Mork-Ulnes Architects has completed the Silver Lining House, a crisp, gabled home clad in black-stained cedar that was designed for an architectural photographer and interior designer.
Located on a sloped site in San Francisco’s Bernal Heights neighbourhood, the house sits among Victorian and Edwardian homes that line the area’s hilly streets.
The project was designed for architectural photographer Bruce Damonte and interior designer Alison Damonte, who have long been friends with architect Casper Mork-Ulnes, founder of Mork-Ulnes Architects.
The couple, who are avid collectors, desired a home that showcased their treasured belongings and supported their creative work.
“We knew from the outset that this project would be an interesting collaboration, balancing our reductive tendencies with the more exuberant and maximalist impulses of our client/friends, whose style we had always admired and wanted to celebrate,” said Casper Mork-Ulnes.
The architect and his team at Mork-Ulnes Architects – which has offices in San Francisco and Oslo – conceived a home for the Damontes that “conceptually functions as a container for their furniture and art collections and a laboratory for their work”.
Rectangular in plan, the home rises three levels and features a crisp, gabled form.
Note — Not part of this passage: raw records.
(** [sorobanInclusionFees], in two halves around the [GetFeeStats] call: whether
    the client is asked is [needs_fetch], and the rest runs on its answer
    ([None] when it was not asked).  The outer option is a run-time panic. *)
Definition sorobanInclusionFees_k (now : Z) (fetched : option (res FeeStats)) (t : feeTracker)
    : option (res (feeSample * feeSample) * feeTracker) :=
  match fetched, samples t with
  | Some (Err fetchErr), [] => Some (Err fetchErr, t)
  | _, _ =>
      let t := match fetched with
               | Some (Ok r) => mkFeeTracker (pollInterval t) (lookback t)
                   (samples t ++ [mkFeeSample now (fs_p50 r) (fs_p90 r) (fs_p99 r)])
               | _ => t
               end in
      match prune now t with
      | None => None
      | Some t =>
          match last_sample (samples t) with
          | None => None
          | Some latest => Some (Ok (fold_left peak_step (samples t) zero_sample, latest), t)
          end
      end
  end.

(** ** Lemmas *)

Lemma clamp_spec x m : (if x >? m then (m, true) else (x, false)) = (Z.min x m, x >? m).
Proof. destruct (x >? m) eqn:E; zbool; f_equal; lia. Qed.

Lemma max_spec_gtb x y : (if x >? y then x else y) = Z.max x y.
Proof. destruct (x >? y) eqn:E; zbool; lia. Qed.

Lemma InclusionFee_le_max `{FloatConv} f a : a <> 0 -> InclusionFee f a <= MaxInclusionFee f.
Proof.
  intros Ha. unfold InclusionFee. destruct (a =? 0) eqn:E; [zbool; done|].
  destruct (_ >? _) eqn:E'; zbool; lia.
Qed.

(** ** Theorems on the fee strategy *)

(** Property C17: the resource fee is granted exactly when the RPC's minimum is positive, the
    buffer is not negative, the sum does not overflow [int64] and stays within
    the effective cap (the per-request cap when set, else the configured one, 0
    meaning none); it is then exactly minimum plus buffer. *)
Theorem ResourceFee_spec f m b p :
  is_i64 m -> is_i64 b -> is_i64 (MaxResourceFee f) -> is_u64 p ->
  let cap := if 0 <? p then Z.min p MaxInt64 else MaxResourceFee f in
  forall fee, ResourceFee f m b p = Ok fee <->
    0 < m /\ 0 <= b /\ m + b <= MaxInt64 /\ (0 < cap -> m + b <= cap) /\ fee = m + b.
Proof.
  intros Hm Hb Hc Hp cap fee. unfold ResourceFee.
  destruct (m <=? 0) eqn:E1; zbool; [split; [done|lia]|].
  destruct (b <? 0) eqn:E2; zbool; [split; [done|lia]|].
  rewrite (i64_id (MaxInt64 - b)) by goint.
  destruct (m >? MaxInt64 - b) eqn:E3; zbool; [split; [done|lia]|].
  rewrite (i64_id (m + b)) by goint.
  assert ((if p >? 0 then i64 (Z.min p MaxInt64) else MaxResourceFee f) = cap) as ->.
  { unfold cap. rewrite Z.gtb_ltb. destruct (0 <? p) eqn:E; [|done]. zbool. apply i64_id. goint. }
  destruct ((cap >? 0) && (m + b >? cap))%bool eqn:E4.
  - zbool. split; [done|]. lia.
  - apply andb_false_iff in E4. rewrite !Z.gtb_ltb, !Z.ltb_ge in E4.
    split; [intros [= <-]|intros (_ & _ & _ & _ & ->)]; [|done]. lia.
Qed.

(** Seeding and bumping return the configured maximum at most, flag exactly the
    clamped results, and otherwise bid at least the network percentile. *)
Theorem seed_and_bump_spec `{FloatConv} f a cur n :
  is_i64 n ->
  SeedInclusionFee f a n =
    (Z.min (Z.max (InclusionFee f a) n) (MaxInclusionFee f),
     Z.max (InclusionFee f a) n >? MaxInclusionFee f) /\
  (fst (BumpInclusionFee f cur n) <= MaxInclusionFee f) /\
  (Z.min n (MaxInclusionFee f) <= fst (BumpInclusionFee f cur n)) /\
  (snd (BumpInclusionFee f cur n) = true <->
     fst (BumpInclusionFee f cur n) = MaxInclusionFee f /\
     MaxInclusionFee f < Z.max n (f64_to_i64 (f64_ceil
       (f64_mul (f64_of_int cur) (BumpMultiplier f))))).
Proof.
  intros Hn. unfold SeedInclusionFee, BumpInclusionFee.
  rewrite (i64_id n) by done. rewrite !max_spec_gtb, !clamp_spec. simpl.
  rewrite (Z.max_comm n (InclusionFee f a)), !(Z.max_comm n (f64_to_i64 _)).
  set (b := f64_to_i64 _). split_and!; [done|lia|lia|].
  rewrite Z.gtb_ltb, Z.ltb_lt. lia.
Qed.

(** A network percentile above [int64] wraps to a negative number and is then
    ignored: the bid falls back to the geometric baseline, still capped. *)
Theorem seed_ignores_wrapped_percentile `{FloatConv} f a n :
  MaxInt64 < n < two64 -> 0 <= InclusionFee f a ->
  SeedInclusionFee f a n =
    (Z.min (InclusionFee f a) (MaxInclusionFee f), InclusionFee f a >? MaxInclusionFee f).
Proof.
  intros Hn Hi. unfold SeedInclusionFee.
  assert (i64 n < 0) by goint.
  destruct (i64 n >? InclusionFee f a) eqn:E; zbool; [lia|]. apply clamp_spec.
Qed.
Facades are clad in strips of black-stained cedar and are punctured with openings of varying sizes.
The architects took cues from the surrounding context when deciding on key design elements such as scale, massing and cladding – but they also strayed from the norm.
“While replicating the roof forms, entry portal/stoop and massing of the Victorian homes, the new house also breaks from tradition with a black-painted facade and ribbon windows that visually connect the interior of the house to the neighbourhood,” the team said.
“Tradition is reinterpreted here with a decidedly contemporary perspective, where formal research and construction techniques are integral to creating an original and innovative outcome that engages its surroundings while also prompting further inquiry,” the team added.
Totalling 2,818 square feet (261 square metres), the home has a “flipped floor plan”, in which private quarters are found on lower levels and communal spaces are placed up high.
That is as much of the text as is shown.